# Exercise objective
Your task is to quote the listing below exactly, beginning with its first line and ending on the line bearing "The middleware is".
───── Given records ─────
(** * SignedEthTxMiddleware (loom-js, src/middleware/signed-eth-tx-middleware.ts)

    A shallow embedding of the middleware that signs a serialized NonceTx
    with an Ethereum signer and wraps it into a SignedTx, followed by the
    properties of [getHashedValues] and [Handle].

    The middleware is a client of several modules that it only calls:
    the protobuf classes of [../proto/loom_pb], [../address],
    [../crypto-utils], [../solidity-helpers] and the [ethers] package.
    They are the fields of the interface [Externals]; the [ethers.Signer]
    held by the instance is the interface [Signer].  Every theorem holds
    for all implementations of both. *)

From Stdlib Require Import List String Ascii Strings.Byte NArith Bool Arith Lia.
From Stdlib Require Import DecimalString DecimalN.
From ExtLib Require Import Structures.Monad.
Import ListNotations.
Import MonadNotation.
Local Open Scope monad_scope.
Local Open Scope string_scope.
Local Open Scope list_scope.

Set Implicit Arguments.

(** ** Data *)

(** A [Uint8Array]. *)
Definition bytes : Type := list byte.

(** The outcome of a call that may throw (or of a promise that may reject):
    [inl e] is the thrown value, [inr a] the returned one. *)
Definition result (E A : Type) : Type := (E + A)%type.

#[export] Instance Monad_result (E : Type) : Monad (result E) :=
  {| ret := fun _ a => inr a;
     bind := fun _ _ c k => match c with inl e => inl e | inr a => k a end |}.

(** One entry of the array handed to [soliditySha3]: [{ type, value }].
    [value] is [None] when the JavaScript value is [undefined], which is
    what [this.fromAddress] holds before the first fetch. *)
Record hashValue : Type := HashValue { type : string; value : option string }.

(** The protobuf message [SignedTx], by the four fields the middleware sets.
    A field that was never set reads as its protobuf default (no bytes, the
    empty string). *)
Record SignedTx : Type := mkSignedTx {
  inner : bytes;
  signature : bytes;
  publicKey : bytes;
  chainName : string
}.

(** [new SignedTx()] *)
Definition SignedTx_new : SignedTx :=
  {| inner := []; signature := []; publicKey := []; chainName := "" |}.

Definition setInner (v : bytes) (m : SignedTx) : SignedTx :=
  {| inner := v; signature := signature m; publicKey := publicKey m;
     chainName := chainName m |}.

Definition setSignature (v : bytes) (m : SignedTx) : SignedTx :=
  {| inner := inner m; signature := v; publicKey := publicKey m;
     chainName := chainName m |}.

Definition setPublicKey (v : bytes) (m : SignedTx) : SignedTx :=
  {| inner := inner m; signature := signature m; publicKey := v;
     chainName := chainName m |}.

Definition setChainName (v : string) (m : SignedTx) : SignedTx :=
  {| inner := inner m; signature := signature m; publicKey := publicKey m;
     chainName := v |}.

(** *** JavaScript numbers

    [getSequence()] returns the uint64 counter as a JavaScript number, that
    is, as a double: an integer of more than 53 significant bits is rounded
    to the nearest double, ties to the even mantissa. *)
Definition toDouble (n : N) : N :=
  (if n <? 2 ^ 53 then n
   else
     let sh := N.log2 n - 52 in
     let q := N.shiftr n sh in
     let r := n - N.shiftl q sh in
     let half := 2 ^ (sh - 1) in
     let q' := if (half <? r) || ((r =? half) && N.odd q) then q + 1 else q in
     N.shiftl q' sh)%N.

(** The plain decimal digits of an integer. *)
Definition digits (n : N) : string := NilEmpty.string_of_uint (N.to_uint n).

(** The integer that [toString] prints for the double [d]: among the
    integers that are read back as [d], one with the fewest significant
    digits, that is, a multiple of the largest power of ten [10^j] that has
    one; of two such multiples the nearer to [d], and the one with the even
    last digit when they are as near. *)
Fixpoint shortest (d : N) (j : nat) : N :=
  (let p := 10 ^ N.of_nat j in
   let below := (d / p) * p in
   let above := below + p in
   match toDouble below =? d, toDouble above =? d with
   | true, true =>
       if d - below <? above - d then below
       else if above - d <? d - below then above
       else if N.even (below / p) then below else above
   | true, false => below
   | false, true => above
   | false, false =>
       match j with
       | O => d
       | S j' => shortest d j'
       end
   end)%N.

Fixpoint stripZeros (s : string) : string :=
  match s with
  | EmptyString => EmptyString
  | String c r =>
      match stripZeros r with
      | EmptyString => if Ascii.eqb c "0" then EmptyString else String c EmptyString
      | r' => String c r'
      end
  end.

(** The form [d.ddde+x] that [toString] uses from 1e21 up. *)
Definition exponential (v : N) : string :=
  let ds := digits v in
  let e := digits (N.of_nat (String.length ds - 1)) in
  match stripZeros ds with
  | EmptyString => "0"
  | String c EmptyString => String c ("e+" ++ e)%string
  | String c r => String c ("." ++ r ++ "e+" ++ e)%string
  end.

(** [x.toString()] for the number [x] that holds the counter [n] (line 39):
    the digits of the shortest integer that is read back as the same
    double, in plain form below 1e21 and in exponential form from there up.
    Below 2^53 these are the digits of [n] itself
    ([Number_toString_exact]); 2^53 + 1 prints as 9007199254740992 and 2^63
    as 9223372036854776000. *)
Definition Number_toString (n : N) : string :=
  (let d := toDouble n in
   if 2 ^ 1024 <=? d then "Infinity"
   else
     let v := shortest d (N.to_nat (N.log2 d)) in
     if v <? 10 ^ 21 then digits v else exponential v)%N.

(** [sig.slice(1)] *)
Definition slice1 (b : bytes) : bytes := skipn 1 b.

(** ** The modules the middleware calls *)

Class Externals (E : Type) : Type := {
  (* ../proto/loom_pb *)
  NonceTx : Type;
  NonceTx_deserializeBinary : bytes -> result E NonceTx;
  NonceTx_getInner : NonceTx -> bytes;
  (* the uint64 counter of the message; JavaScript sees it as a number *)
  NonceTx_getSequence : NonceTx -> N;
  Transaction : Type;
  Transaction_deserializeBinary : bytes -> result E Transaction;
  Transaction_getData : Transaction -> bytes;
  MessageTx : Type;
  MessageTx_deserializeBinary : bytes -> result E MessageTx;
  PBAddress : Type;
  (* [getTo()] is [undefined] when the message carries no address *)
  MessageTx_getTo : MessageTx -> option PBAddress;
  SignedTx_serializeBinary : SignedTx -> bytes;
  (* ../address: [Address.UnmarshalPB(pb)] and [addr.local.toString()];
     the non-null assertion [getTo()!] is erased at run time, so
     [UnmarshalPB] receives [undefined] as it is *)
  Address : Type;
  Address_UnmarshalPB : option PBAddress -> result E Address;
  Address_local_toString : Address -> string;
  (* ../crypto-utils *)
  bytesToHex : bytes -> string;
  hexToBytes : string -> bytes;
  (* ../solidity-helpers *)
  soliditySha3 : list hashValue -> result E string;
  (* ethers.utils *)
  arrayify : string -> result E bytes;
  hashMessage : bytes -> string;
  recoverPublicKey : bytes -> string -> result E string
}.

(** The signer of the instance, with a state [W] of its own (a wallet, a
    remote service, a test double that counts its calls).
    [getAddress] is [signer.getAddress()], [signAsync] is
    [new EthersSigner(signer).signAsync(msg)]; both are awaited. *)
Class Signer (E W : Type) : Type := {
  getAddress : W -> result E string * W;
  signAsync : string -> W -> result E bytes * W
}.

(** ** The instance and the calls it makes *)

Record SignedEthTxMiddleware : Type := mkMiddleware {
  fromAddress : option string;
  applyEthChainName : bool
}.

(** [constructor(signer, applyEthChainName = false)]: [fromAddress] starts
    [undefined]. *)
Definition constructor (applyEthChainName : bool) : SignedEthTxMiddleware :=
  {| fromAddress := None; applyEthChainName := applyEthChainName |}.

(** JavaScript truthiness of a value that is a string or [undefined]. *)
Definition truthy (v : option string) : bool :=
  match v with
  | None => false
  | Some s => negb (String.eqb s "")
  end.

(** The calls to the signing side that an execution makes, in order, with
    their arguments. *)
Inductive call : Type :=
| CallGetAddress
| CallSignAsync (msg : string)
| CallRecoverPublicKey (digest : bytes) (sig : string).

Record state (W : Type) : Type := mkState {
  this : SignedEthTxMiddleware;
  world : W;
  calls : list call
}.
─────
# Answer to this task
(** * SignedEthTxMiddleware (loom-js, src/middleware/signed-eth-tx-middleware.ts)

    A shallow embedding of the middleware that signs a serialized NonceTx
    with an Ethereum signer and wraps it into a SignedTx, followed by the
    properties of [getHashedValues] and [Handle].

    The middleware is a client of several modules that it only calls:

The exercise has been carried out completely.